Brief: Reproduce all lines of the listing below in which the word "overflowThreshold" occurs.
○ ○ ○ ○ ○ ○ ○
(* ===== verification/Numeric.v ===== *)
(** Numeric: jQuery 3's [$.isNumeric], the test the script applies to
    every answer of [prompt]:
      [(type === "number" || type === "string") && !isNaN(obj - parseFloat(obj))].
    On a string [s], [obj - parseFloat(obj)] subtracts [parseFloat(s)]
    from [Number(s)] (ECMAScript StringToNumber).  It is [NaN] when
    either side is [NaN] or both are the same infinity.  [Number(s)]
    accepts the whole string, whitespace-trimmed, when it is empty (0), a
    StrDecimalLiteral or a hexadecimal, octal or binary integer literal;
    [parseFloat] reads the longest StrDecimalLiteral prefix after leading
    whitespace.  Hence a string is numeric when, trimmed, it is a finite
    decimal literal, or a non-decimal integer literal (which
    [parseFloat] reads as 0).  A decimal literal is infinite when it is
    [Infinity] or when its value rounds to infinity in binary64, i.e. is
    at least [2^1024 - 2^970].  Strings are UTF-8 byte sequences. *)

From S2P Require Import Prelude Browser.

Module Numeric.
Import Browser.

Definition bytes (l : list nat) : list ascii := map ascii_of_nat l.

(** StrWhiteSpaceChar in UTF-8: TAB, LF, VT, FF, CR, SP, NBSP, ZWNBSP,
    the other Zs spaces, LS and PS. *)
Definition whiteSpaces : list (list ascii) :=
  map bytes
    ([[9]; [10]; [11]; [12]; [13]; [32]; [194; 160]; [239; 187; 191];
      [225; 154; 128]; [226; 128; 168]; [226; 128; 169]; [226; 128; 175];
      [226; 129; 159]; [227; 128; 128]] ++
     map (fun k => [226; 128; 128 + k]) (seq 0 11)).

Fixpoint stripPrefix (p l : list ascii) : option (list ascii) :=
  match p, l with
  | [], _ => Some l
  | c :: p', d :: l' => if decide (c = d) then stripPrefix p' l' else None
  | _ :: _, [] => None
  end.

(** The first whitespace pattern of [ws] that [l] starts with, removed. *)
Definition stripWhiteWith (ws : list (list ascii)) (l : list ascii) : option (list ascii) :=
  head (omap (fun w => stripPrefix w l) ws).

Definition stripWhite : list ascii -> option (list ascii) := stripWhiteWith whiteSpaces.

(** Leading whitespace removed; each step removes at least one byte, so
    [length l] steps suffice. *)
Fixpoint trimN (ws : list (list ascii)) (n : nat) (l : list ascii) : list ascii :=
  match n with
  | 0 => l
  | S n' => match stripWhiteWith ws l with Some l' => trimN ws n' l' | None => l end
  end.

Definition trimStart (l : list ascii) : list ascii := trimN whiteSpaces (List.length l) l.

(** Trailing whitespace removed: the bytes read backwards, each
    whitespace sequence reversed as well. *)
Definition trimEnd (l : list ascii) : list ascii :=
  rev (trimN (map (@rev ascii) whiteSpaces) (List.length l) (rev l)).

Definition isDigit (c : ascii) : bool :=
  bool_decide (48 <= nat_of_ascii c <= 57)%nat.

Fixpoint spanDigits (l : list ascii) : list ascii * list ascii :=
  match l with
  | c :: l' => if isDigit c then let (ds, r) := spanDigits l' in (c :: ds, r) else ([], l)
  | [] => ([], [])
  end.

Definition digitsValue (ds : list ascii) : Z :=
  fold_left (fun acc c => acc * 10 + Z.of_nat (nat_of_ascii c - 48))%Z ds 0%Z.

(** The value of an unsigned decimal literal: [Infinity], or the integer
    [m] of all its digits, the power of ten [scale] it is multiplied by,
    and the number of digits [len] (so [m < 10^len]). *)
Inductive DecVal := DInf | DFin (m scale : Z) (len : nat).

(** ExponentPart, optional: an [e] not followed by digits is not part of
    the literal. *)
Definition exponentPart (l : list ascii) : Z * list ascii :=
  match l with
  | c :: l' =>
      if decide (c = "e"%char \/ c = "E"%char) then
        let '(sgn, l'') :=
          match l' with
          | "+"%char :: r => (1%Z, r)
          | "-"%char :: r => ((-1)%Z, r)
          | _ => (1%Z, l')
          end in
        match spanDigits l'' with
        | ([], _) => (0%Z, l)
        | (ds, r) => ((sgn * digitsValue ds)%Z, r)
        end
      else (0%Z, l)
  | [] => (0%Z, l)
  end.

Definition finiteLiteral (ip fp rest : list ascii) : DecVal * list ascii :=
  let '(e, r) := exponentPart rest in
  (DFin (digitsValue (ip ++ fp)) (e - Z.of_nat (List.length fp)) (List.length (ip ++ fp)), r).

(** The longest prefix of [l] that is a StrUnsignedDecimalLiteral. *)
Definition parseUnsigned (l : list ascii) : option (DecVal * list ascii) :=
  match stripPrefix (list_ascii_of_string "Infinity") l with
  | Some r => Some (DInf, r)
  | None =>
      let '(ip, r1) := spanDigits l in
      match r1 with
      | "."%char :: r2 =>
          let '(fp, r3) := spanDigits r2 in
          match ip, fp with
          | [], [] => None
          | _, _ => Some (finiteLiteral ip fp r3)
          end
      | _ => match ip with [] => None | _ => Some (finiteLiteral ip [] r1) end
      end
  end.

(** The longest prefix that is a StrDecimalLiteral (optional sign); the
    sign does not decide finiteness. *)
Definition parseDecimal (l : list ascii) : option (DecVal * list ascii) :=
  match l with
  | "+"%char :: r | "-"%char :: r => parseUnsigned r
  | _ => parseUnsigned l
  end.

Definition isRadixDigit (radix : nat) (c : ascii) : bool :=
  let n := nat_of_ascii c in
  bool_decide (48 <= n < 48 + Nat.min radix 10)%nat ||
  bool_decide (radix = 16 /\ ((65 <= n <= 70) \/ (97 <= n <= 102)))%nat.

(** NonDecimalIntegerLiteral: [0x]/[0X], [0o]/[0O], [0b]/[0B] and at
    least one digit of the radix, the whole string. *)
Definition nonDecimal (l : list ascii) : bool :=
  match l with
  | "0"%char :: p :: (_ :: _) as ds =>
      let radix :=
        if decide (p = "x"%char \/ p = "X"%char) then 16%nat
        else if decide (p = "o"%char \/ p = "O"%char) then 8%nat
        else if decide (p = "b"%char \/ p = "B"%char) then 2%nat else 0%nat in
      bool_decide (radix <> 0)%nat && forallb (isRadixDigit radix) ds
  | _ => false
  end.

(** The binary64 overflow threshold: the midpoint between the largest
    finite double and [2^1024]; ties round to even, i.e. to infinity. *)
Definition overflowThreshold : Z := (2 ^ 1024 - 2 ^ 970)%Z.

(** Whether [m * 10^scale] (with [m < 10^len]) rounds to infinity.  Far
    from the threshold the answer follows from the sizes; near it the
    comparison is exact. *)
Definition overflows (m scale : Z) (len : nat) : bool :=
  if (m =? 0)%Z then false
  else if (0 <=? scale)%Z then
    if (309 <? scale)%Z then true else (overflowThreshold <=? m * 10 ^ scale)%Z
  else if (Z.of_nat len <=? 308 - scale)%Z then false
  else (overflowThreshold * 10 ^ (- scale) <=? m)%Z.

Definition finiteVal (v : DecVal) : bool :=
  match v with
  | DInf => false
  | DFin m scale len => negb (overflows m scale len)
  end.

(** [$.isNumeric] on the result of [prompt]: [null] is not numeric. *)
Definition jqIsNumeric (o : option string) : bool :=
  match o with
  | None => false
  | Some s =>
      let t := trimEnd (trimStart (list_ascii_of_string s)) in
      match t with
      | [] => false
      | _ =>
          nonDecimal t ||
          match parseDecimal t with
          | Some (v, []) => finiteVal v
          | _ => false
          end
      end
  end.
○ ○ ○ ○ ○ ○ ○
Your solution:
Definition overflowThreshold : Z := (2 ^ 1024 - 2 ^ 970)%Z.
    if (309 <? scale)%Z then true else (overflowThreshold <=? m * 10 ^ scale)%Z
  else (overflowThreshold * 10 ^ (- scale) <=? m)%Z.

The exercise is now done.